(Records excerpted from a collection)
Lemma served_create {T} h ns res (k : Into T) (obj : T -> Object) b x e :
  (forall a x, decodes k a x -> a = AObject (obj x)) -> body_object b = Some (obj x) ->
  let '((y, err), e') := rest h (DoInto (POST, [CNamespace ns; CResource res; CBody b]) k) e in
  let o := created status_subresource ns (obj x) in
  let key := (res, ns, Name (o_meta (obj x))) in
  match objects e !! key with
  | Some _ => refused err (objects e) (objects e')
  | None => outcome err (objects e) (objects e') (<[key := o]> (objects e)) /\ (err = None -> obj y = o)
  end.
Proof.
  intros Hdec Hb. set (r := (POST, [CNamespace ns; CResource res; CBody b])).
  pose proof (rest_into h T r k e eq_refl) as H. destruct (rest h _ e) as [[y err] e'].
  set (o := created status_subresource ns (obj x)). set (key := (res, ns, Name (o_meta (obj x)))). cbv zeta.
  set (fine := fits (target r) (Name (o_meta (obj x))) (obj x) && bool_decide (Name (o_meta (obj x)) <> "")).
  assert (Hserve : forall now, serve status_subresource now r.1 (target r) (objects e) =
    if fine && bool_decide (objects e !! key = None) then Some (AObject o, <[key := o]> (objects e)) else None).
  { intros now. unfold serve, the_object. cbn. by rewrite Hb. }
  destruct (objects e !! key) as [cur|] eqn:Hcur.
  - eapply answered_never; [|exact H]. intros now. by rewrite Hserve, andb_false_r.
  - destruct fine.
    + eapply (answered_always _ _ _ _ _ _ _ (AObject o)) in H as [Hout Hx]; [|exact Hserve].
      split; [exact Hout|]. intros He. by apply Hx, Hdec in He as [= ->].
    + apply refused_outcome. by eapply answered_never.
Qed.

(** The two updates: [sub] is the path below the object, [merge] what it keeps. *)
Lemma served_put {T} h ns res (k : Into T) (obj : T -> Object) b x (calls : list Call) sub fine
    (merge : Object -> Object) store e :
  let n := Name (o_meta (obj x)) in
  let key := (res, ns, n) in
  let r := (PUT, [CNamespace ns; CResource res; CName n] ++ calls ++ [CBody b]) in
  (forall a x, decodes k a x -> a = AObject (obj x)) ->
  target r = mkTarget ns res (Some n) sub None (Some b) -> described r = true ->
  (forall now, serve status_subresource now PUT (target r) (objects e) =
     cur ← objects e !! key; if fine : bool then Some (AObject (merge cur), store cur) else None) ->
  let '((y, err), e') := rest h (DoInto r k) e in
  match objects e !! key with
  | None => refused err (objects e) (objects e')
  | Some cur => outcome err (objects e) (objects e') (store cur) /\ (err = None -> obj y = merge cur)
  end.
Proof.
  intros n key r Hdec Ht Hd Hserve. pose proof (rest_into h T r k e Hd) as H.
  destruct (rest h _ e) as [[y err] e']. destruct (objects e !! key) as [cur|] eqn:Hcur.
  - destruct fine.
    + eapply (answered_always _ r _ _ _ _ _ (AObject (merge cur))) in H as [Hout Hx]; [|exact Hserve].
      split; [exact Hout|]. intros He. by apply Hx, Hdec in He as [= ->].
    + apply refused_outcome. eapply (answered_never _ r); [exact Hserve|exact H].
  - eapply (answered_never _ r); [exact Hserve|exact H].
Qed.
Lemma admitted_fields fs ms :
  Forall (fun f => match member (t_json f.1) ms with Some j => admitted_reads f.2 j | None => True end) fs ->
  exists vs, fields_json json_lib lib_zero fs ms = Some vs /\ typed_fields fs vs /\
    no_null_fields fs vs = forallb (fun f => match member (t_json f.1) ms with
      | Some j => filled f.2 j | None => fine f (zero f.2) end) fs.
Proof.
  induction 1 as [|f fs Hf _ (vs & Hrs & Hts & Hns)]; [by exists []|]. cbn.
  destruct (member (t_json f.1) ms) as [j|].
  - destruct Hf as (v & Hr & Ht & Hn & Hne). exists (v :: vs). rewrite Hr. cbn. rewrite Hrs, Hns. cbn.
    repeat split; [done..|]. f_equal. change (fine f v = filled f.2 j). by rewrite fine_no_null.
  - exists (zero f.2 :: vs). cbn. rewrite Hrs, Hns. cbn. repeat split; [apply typed_zero|done].
Qed.

Lemma meets_reads d t j : meets (inline d t) j = true -> lib_reads t j -> admitted_reads t j.
Proof.
  revert d j. induction t as [|t IH|n doc fs IH|n] using GoType_deep_ind; intros d j Hm Hl.
  - destruct j; try done. by exists (VStr s).
  - destruct j as [| | | |l|]; try done. cbn in Hm. apply andb_true_iff in Hm as [_ Hm]. rewrite forallb_forall in Hm.
    destruct (admitted_slice t l) as (vs & Hr & Ht & Hn).
    { apply List.Forall_forall. intros j Hin. apply (IH ""); [by apply Hm|]. cbn in Hl.
      rewrite List.Forall_forall in Hl. by apply Hl. }
    exists (VSlice (Some vs)). cbn. rewrite Hr. repeat split; done.
  - destruct j as [| | | | |ms]; try done. cbn in Hm. apply andb_true_iff in Hm as [_ [_ Hm]%andb_true_iff].
    rewrite forallb_map, forallb_forall in Hm. cbn in Hm.
    destruct (admitted_fields fs ms) as (vs & Hr & Ht & Hn).
    { clear -IH Hm Hl. induction fs as [|f fs IHfs]; [constructor|]. destruct Hl as [Hf Hfs].
      inversion IH as [|? ? Hi His]; subst. constructor.
      - specialize (Hm f (or_introl eq_refl)). destruct (member (t_json f.1) ms); [by apply (Hi (t_doc f.1))|done].
      - apply IHfs; [done| |done]. intros x Hx. apply Hm. by right. }
    exists (VStruct vs). rewrite of_json_struct, Hr, no_null_struct. by repeat split.
  - destruct Hl as [x Hx]. destruct j; try done. exists (VLib x). cbn. rewrite Hx. by repeat split.
Qed.
(** A type without structs of the library. *)
Fixpoint lib_free (t : GoType) : bool :=
  match t with
  | TStr => true
  | TSlice t => lib_free t
  | TStruct _ _ fs => forallb (fun f => lib_free f.2) fs
  | TLib _ => false
  end.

» What the exercise asks: Start at the first line of the entries and stop at the line with "assert (Hserve : forall". Retype each of those lines exactly, both ends included.

» Answer to the exercise:
Lemma served_create {T} h ns res (k : Into T) (obj : T -> Object) b x e :
  (forall a x, decodes k a x -> a = AObject (obj x)) -> body_object b = Some (obj x) ->
  let '((y, err), e') := rest h (DoInto (POST, [CNamespace ns; CResource res; CBody b]) k) e in
  let o := created status_subresource ns (obj x) in
  let key := (res, ns, Name (o_meta (obj x))) in
  match objects e !! key with
  | Some _ => refused err (objects e) (objects e')
  | None => outcome err (objects e) (objects e') (<[key := o]> (objects e)) /\ (err = None -> obj y = o)
  end.
Proof.
  intros Hdec Hb. set (r := (POST, [CNamespace ns; CResource res; CBody b])).
  pose proof (rest_into h T r k e eq_refl) as H. destruct (rest h _ e) as [[y err] e'].
  set (o := created status_subresource ns (obj x)). set (key := (res, ns, Name (o_meta (obj x)))). cbv zeta.
  set (fine := fits (target r) (Name (o_meta (obj x))) (obj x) && bool_decide (Name (o_meta (obj x)) <> "")).
  assert (Hserve : forall now, serve status_subresource now r.1 (target r) (objects e) =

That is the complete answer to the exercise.